Il silenzio assordante dell’Italia, in questo quadro, appare ancora più grave. A parte qualche frase di circostanza e inviti generici alla de-escalation, il nostro governo non ha mai preso una posizione netta contro la pulizia etnica perpetrata ai danni dei palestinesi di Gaza. Roma continua a rifugiarsi nella prudenza diplomatica, mentre la carneficina umanitaria prosegue sotto gli occhi del mondo. Nessuna sospensione di accordi, nessuna sanzione, nessuna voce realmente dissonante. Lungi dall’essere coraggiosa come quella di Pedro Sanchez o risoluta come quella di Keir Starmer, l’Italia resta ancorata a un immobilismo che la pone ai margini di un’Europa che, almeno in parte, sta iniziando a reagire.

La sospensione dei negoziati commerciali non è un atto ostile verso il popolo israeliano, ma una ferma condanna verso un governo che ha smarrito la misura, il diritto e la ragione. Una condanna verso la logica del “castigo collettivo” che Benjamin Netanyahu continua a infliggere a Gaza, mirando a una presenza semi-permanente nella Striscia, in aperto spregio del diritto internazionale.

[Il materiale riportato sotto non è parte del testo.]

Lemma is_authorized_run services core_index : exists out, pvm_invoke_is_authorized after_metadata gp services package core_index = Some (Ret out) /\
  forall bs, ia_result out = ok bs -> List.Forall is_byte bs.
Proof using Hsmall Hok Hcount JamCodecLaws0 ServicesLaws0 FetchCodecLaws0.
  destruct Hok as [Hmeta _ _ _ Hitems Hauth].
  assert (Hfetch : fetch_ok (is_authorized_fetch (AI := AI) gp package)) by (split; cbn; try done; split_and!; try done; try lia; apply Hauth).
  unfold pvm_invoke_is_authorized, authorization_code.
  edestruct (historical_preimage_ok services) as (v & -> & Hv). cbn [mbind outcome_bind].
  destruct v as [[|b blob]|]; [eexists; by split| |eexists; by split]. set (code := after_metadata _).
  destruct (_ <? _); [eexists; by split|].
  assert (List.Forall is_byte code) as Hbytes by (destruct Hv as [Hv _]; by apply Hmeta).
  destruct (@invoke_marshalling_run J jam _ unit (is_authorized_mutator gp package) (is_authorized_mutator_laws gp package Hfetch)
    code PVM_MARSHALLING_OFFSET_AUTH (GAS_INVOKE gp) (U16_encode core_index) tt) as [(m & -> & Hin & _ & Hdata & _)|(e & _ & [])];
    [done|done|apply U16_encode_ok|apply Hsmall|].
  destruct (from_exit_run _ Hin Hdata) as (r & -> & Hr). eexists. by split.
Qed.

Section one.
Context (services : S) (core_index : Z) (trace : bytes) (segments blobs : list (list bytes)).
Context (Htrace : blob_ok trace) (Hsegments : List.Forall (List.Forall blob_ok) segments) (Hblobs : List.Forall (List.Forall blob_ok) blobs).
Context (Hlen : length blobs = length (wp_items package)).

Abbreviation refine_one index offset item := (pvm_invoke_refine hash after_metadata Bytes_encode gp services package core_index index trace segments blobs offset item).

Lemma refine_run index offset item : item ∈ wp_items package -> 0 <= index < Z.of_nat (length (wp_items package)) -> 0 <= offset ->
  (exists out, refine_one index offset item = Some (Ret out) /\ Forall (fun s => blen s = EC_SEGMENT_SIZE) (ro_export_segments out)) \/
  refine_one index offset item = Some (Raise PVMMemoryError).
Proof using Hok Hcount JamCodecLaws0 ServicesLaws0 FetchCodecLaws0 HashLaws0 Htrace Hsegments Hblobs Hlen.
  intros Hitem Hindex Hoffset. destruct Hok as [Hmeta Henc _ _ Hitems Hauth].
  assert (work_item_ok item) as Hw by (rewrite Forall_forall in Hitems; by apply Hitems).
  set (self := refine_mutator_of gp services package trace segments blobs index offset item).
  assert (Hself : refine_mutator_ok (AI := AI) self).
  { split; [done|]. split; cbn; try done; [split_and!; try done; try lia; apply Hauth|split; [by repeat constructor|done]|split; [lia|]].
    rewrite Hlen. lia. }
  unfold pvm_invoke_refine. edestruct (historical_preimage_ok services) as (v & -> & Hl).
  destruct v as [blob|]; [|left; eexists; by split]. destruct (_ <? _); [left; eexists; by split|]. destruct Hl as [Hl _].
  assert (List.Forall is_byte (refine_arguments hash Bytes_encode core_index index item package)) as Hargs.
  { unfold refine_arguments. rewrite !Forall_app. split_and!; try apply VarInt64_encode_ok; [apply Henc, Hw|unfold package_hash; apply hash_bytes]. }
  fold self. destruct (@invoke_marshalling_run J jam _ RefineInvocationContext (refine_mutator self) (refine_mutator_laws self Hself)
    (after_metadata blob) PVM_MARSHALLING_OFFSET_REFINE (wi_refine_gas_limit item) (refine_arguments hash Bytes_encode core_index index item package)
    (mkRefine ∅ [])) as [(m & -> & Hin & _ & Hdata & (b & Hctx) & _)|(e & -> & Hmay)].
  - intros b Hb. split; cbn; [apply map_Forall_empty|constructor|by left|done].
  - by apply Hmeta.
  - done.
  - apply Hw.
  - left. destruct (from_exit_run _ Hin Hdata) as (r & -> & _). eexists. split; [done|]. cbn. destruct Hctx as [_ Hsegs _ _].
    eapply List.Forall_impl; [|exact Hsegs]. by intros ? [_ ?].
  - right. by rewrite Hmay.
Qed.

Il fatto che questa presa di posizione arrivi dal Regno Unito, tradizionalmente vicino a Israele e spesso cauto nelle sue critiche, ha un peso specifico enorme. Dimostra che qualcosa sta cambiando nei palazzi del potere occidentali. L’onda lunga partita da Madrid, passata per Dublino e ora accolta a Londra, rischia di isolare Tel Aviv come mai prima d’ora. Anche l’accordo Ue-Israele inizia a scricchiolare sotto il peso dell’indignazione di governi e opinioni pubbliche.

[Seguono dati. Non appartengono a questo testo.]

(* ===== verification/Demo.v ===== *)
(** * A demonstration program

    A concrete program and the machines it reaches, on which the theorems about
    the interpreter are instantiated: every hypothesis of those theorems is
    discharged here by evaluating the definitions. *)

From Stdlib Require Import ZArith Lia Bool List.
From stdpp Require Import base numbers option list gmap.
From S2P Require Import Prelude Constants Defs MemorySection Memory BasicBlock GasModel Machine Ops OpsSafety Alu Control Interp.
Import ListNotations.

#[local] Open Scope Z_scope.

(** [0: load_imm r0 100], [3: add_64 r9 = r7 + r8], [6: div_u_32 r9 = r7, r8],
    [9: trailing_zero_bits_32 r7 = r8], [11: add_imm_64 r7 = r8 + -2],
    [14: trap], [15: ecalli 3], [17: trap], [18: load_u8 r1, 0x10000],
    [23: store_u8 r7, 0x11000], [28: branch_eq r7, r8, 0], [31: jump 0],
    [33: trap] *)
Definition demo_code : bytes :=
  [51; 0; 100; 200; 135; 9; 193; 135; 9; 107; 135; 149; 135; 254; 0; 10; 3; 0;
   52; 1; 0; 0; 1; 59; 7; 0; 16; 1; 170; 135; 228; 40; 225; 0].
Definition demo_code_bitmask : list bool :=
  [true; false; false; true; false; false; true; false; false; true; false; true; false; false;
   true; true; false; true; true; false; false; false; false; true; false; false; false; false;
   true; false; false; true; false; true].

Definition demo_program : PVMProgram :=
  mkProgram demo_code [] demo_code_bitmask
    [0; 0; 0; 0; 0; 0; 0; 5; 2 ^ 32; 0; 0; 0; 0] demo_memory.

Lemma demo_program_ok : program_ok demo_program.
Proof.
  split; cbn [pg_code pg_registers pg_memory demo_program].
  - apply (bool_decide_eq_true_1 (List.Forall (fun b => 0 <= b < 256) demo_code)). vm_compute. reflexivity.
  - vm_compute. congruence.
  - reflexivity.
  - apply demo_memory_wf.
Qed.

(** The machine the constructor builds. *)
Definition no_code : Code := mkCode [] 0 0 false [] [] ∅ [] ∅ ∅ [].
Definition demo_vm : VM :=
  match new_interpreter demo_program with
  | Ret vm => vm
  | Raise _ => mkVM no_code [] 0 0 0 0 0 demo_memory ExitReason.panic None (-1) None
  end.

Lemma demo_ready : ready demo_vm /\ new_interpreter demo_program = Ret demo_vm.
Proof.
  destruct (new_interpreter_spec demo_program demo_program_ok) as (vm & Hn & Hr & _).
  unfold demo_vm. rewrite Hn. exact (conj Hr eq_refl).
Qed.

Lemma demo_valid : code_valid (vm_code demo_vm) = true.
Proof. vm_compute. reflexivity. Qed.

(** The machine at the instruction at [p]. *)
Definition demo_at (p : Z) : VM := set_pc p demo_vm.

Lemma demo_at_inst p : bool_decide (is_Some (inst_pos (vm_code demo_vm) !! p)) = true -> at_inst (demo_at p).
Proof.
  intros Hp%bool_decide_eq_true. destruct demo_ready as [[Hc Hr Hm] _].
  split; [by apply Hc, demo_valid|done|done|done].
Qed.

(** ** Witnesses *)

Lemma dispatch_safe_witness :
  dispatch_post (demo_at 3) 200 (_opcode_lut 200 (demo_at 3)).
Proof.
  apply (dispatch_safe (demo_at 3)).
  - apply demo_at_inst. vm_compute. reflexivity.
  - vm_compute. reflexivity.
Defined.

Lemma alu3_correct_witness :
  handler Opcode.add_64 (demo_at 3)
  = (Ret tt, write_result 9 (Some (2 ^ 32 + 5)) (demo_at 3)).
Proof.
  apply (alu3_correct Opcode.add_64 (demo_at 3)).
  - apply demo_at_inst. vm_compute. reflexivity.
  - reflexivity.
Defined.

Lemma alu2_correct_witness :
  handler Opcode.leading_zero_bits_64 (demo_at 9)
  = (Ret tt, write_result 7 (Some 31) (demo_at 9)).
Proof.
  apply (alu2_correct Opcode.leading_zero_bits_64 (demo_at 9)).
  - apply demo_at_inst. vm_compute. reflexivity.
  - reflexivity.
  - discriminate.
Defined.

Lemma alu_imm_correct_witness :
  handler Opcode.add_imm_64 (demo_at 11)
  = (Ret tt, write_result 7 (Some (2 ^ 32 - 2)) (demo_at 11)).
Proof.
  apply (alu_imm_correct Opcode.add_imm_64 (demo_at 11)).
  - apply demo_at_inst. vm_compute. reflexivity.
  - reflexivity.
  - reflexivity.
Defined.

(** The program reaches a state where the two defects show. *)
Lemma div_u_32_raises_witness :
  handler Opcode.div_u_32 (demo_at 6) = (Raise PyException, demo_at 6) /\
  alu3 Opcode.div_u_32 5 (2 ^ 32) = Some all_ones.
Proof.
  apply (div_u_32_raises (demo_at 6)).
  - apply demo_at_inst. vm_compute. reflexivity.
  - vm_compute. congruence.
  - vm_compute. reflexivity.
Defined.

Lemma trailing_zero_bits_32_wrong_witness :
  handler Opcode.trailing_zero_bits_32 (demo_at 9)
    = (Ret tt, write_result 7 (Some 32) (demo_at 9)) /\
  alu2 Opcode.trailing_zero_bits_32 (2 ^ 32) = Some 32.
Proof.
  apply (trailing_zero_bits_32_wrong (demo_at 9)).
  - apply demo_at_inst. vm_compute. reflexivity.
  - vm_compute. reflexivity.
  - vm_compute. congruence.
Defined.

Lemma load_correct_witness :
  access (pages_r demo_memory) (demo_at 18) (u32 65536) 1
    (Ret tt, write_result 1 (Some 0) (set_memory (set_mem_addr 65536 demo_memory) (demo_at 18)))
    (handler Opcode.load_u8 (demo_at 18)).
Proof.
  apply (load_correct Opcode.load_u8 (demo_at 18) false 1 1 65536).
  - apply demo_at_inst. vm_compute. reflexivity.
  - vm_compute. reflexivity.
Defined.

Lemma store_correct_witness :
  access (pages_w demo_memory) (demo_at 23) (u32 69632) 1
    (Ret tt, set_memory (set_mv (set_mem_addr 69632 demo_memory)
       (mv_store (mv demo_memory) 69632 [5])) (demo_at 23))
    (handler Opcode.store_u8 (demo_at 23)).
Proof.
  apply (store_correct Opcode.store_u8 (demo_at 23) 1 69632 5).
  - apply demo_at_inst. vm_compute. reflexivity.
  - vm_compute. reflexivity.
Defined.

(** The registers differ: the branch falls through. *)
Lemma branch_correct_witness :
  handler Opcode.branch_eq (set_skip_len 3 (demo_at 28)) = (Ret tt, set_skip_len 3 (demo_at 28)).
Proof.
  rewrite (branch_correct Opcode.branch_eq (set_skip_len 3 (demo_at 28)) false (-28)).
  - vm_compute. reflexivity.
  - assert (at_inst (demo_at 28)) as [Hc Hp Hr Hm]; [|by split].
    apply demo_at_inst. vm_compute. reflexivity.
  - vm_compute. reflexivity.
Defined.

Lemma jump_correct_witness :
  handler Opcode.jump (demo_at 31) = (Ret tt, set_skip_len (-31) (demo_at 31)).
Proof.
  assert (at_inst (demo_at 31)) as Hi by (apply demo_at_inst; vm_compute; reflexivity).
  rewrite (proj1 (jump_correct (demo_at 31) Hi)). vm_compute. reflexivity.
Defined.

Lemma new_interpreter_ready_witness :
  exists vm, new_interpreter demo_program = Ret vm /\ ready vm /\ code_valid (vm_code vm) = true.
Proof.
  destruct (new_interpreter_ready demo_program demo_program_ok) as (vm & Hn & Hr & _ & _ & _ & Hv & _).
  exists vm. split; [exact Hn|]. split; [exact Hr|]. rewrite Hv. vm_compute. reflexivity.
Defined.

Lemma invoke_total_witness :
  exists vm', invoke 0 1000 demo_vm = Some (Ret tt, vm') /\ exit_ok vm' /\ 0 <= gas vm' <= 1000.
Proof.
  destruct (invoke_total demo_vm 0 1000) as (vm' & Hv & _ & Hex & _ & _ & Hg & _).
  - apply demo_ready.
  - apply demo_valid.
  - apply (bool_decide_eq_true_1 (is_Some (inst_pos (vm_code demo_vm) !! 0))). vm_compute. reflexivity.
  - lia.
  - exists vm'. split; [exact Hv|]. split; [exact Hex|exact Hg].
Defined.

Lemma invoke_gas_accounting_witness :
  exists vm', invoke 0 1000 demo_vm = Some (Ret tt, vm') /\
    1000 = gas vm' + total_cost (vm_code demo_vm)
             (blocks_entered (vm_code demo_vm) (Pos.to_nat (invoke_fuel (vm_code demo_vm) 1000))
                (negb (gas_paid demo_vm)) (entry demo_vm 0 1000)).
Proof.
  destruct (invoke_gas_accounting demo_vm 0 1000) as (vm' & Hv & Hg & _).
  - apply demo_ready.
  - apply demo_valid.
  - apply (bool_decide_eq_true_1 (is_Some (inst_pos (vm_code demo_vm) !! 0))). vm_compute. reflexivity.
  - lia.
  - exists vm'. split; [exact Hv|exact Hg].
Defined.

Lemma next_instruction_after_ecalli_witness :
  exists vm', next_instruction (demo_at 15) = (Ret tt, vm') /\ 15 < pc vm'.
Proof.
  destruct (next_instruction_after_ecalli (demo_at 15)) as (vm' & Hn & Hlt & _).
  - apply demo_at_inst. vm_compute. reflexivity.
  - apply (bool_decide_eq_true_1 (is_Some (inst_pos (vm_code demo_vm) !! 15))). vm_compute. reflexivity.
  - vm_compute. reflexivity.
  - exists vm'. split; [exact Hn|exact Hlt].
Defined.

(** A program halting with no output. *)
Lemma get_exit_condition_total_witness :
  exists value a, get_exit_condition (set_status ExitReason.halt demo_vm)
    = (Ret (mkExit ExitReason.halt value),
       put_mem (set_mem_addr a (mem demo_vm)) (set_status ExitReason.halt demo_vm)).
Proof.
  destruct (get_exit_condition_total (set_status ExitReason.halt demo_vm)) as (value & a & Hv & _).
  - apply demo_ready.
  - exact I.
  - exists value, a. exact Hv.
Defined.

È il momento in cui la politica smette di essere equilibrista e torna a essere etica. Dove il commercio non può più essere disgiunto dai valori. Dove la diplomazia, se vuole avere senso, deve saper dire “no” davanti all’inaccettabile.

Il Regno Unito ha preso posizione. Ora tocca agli altri. E anche l’Italia, prima o poi, dovrà decidere se restare spettatrice o tornare a essere una voce credibile nel concerto europeo.

Perché quando si tenta di affamare una popolazione intera, restare neutrali equivale a essere complici.

E la storia, di solito, non dimentica i complici.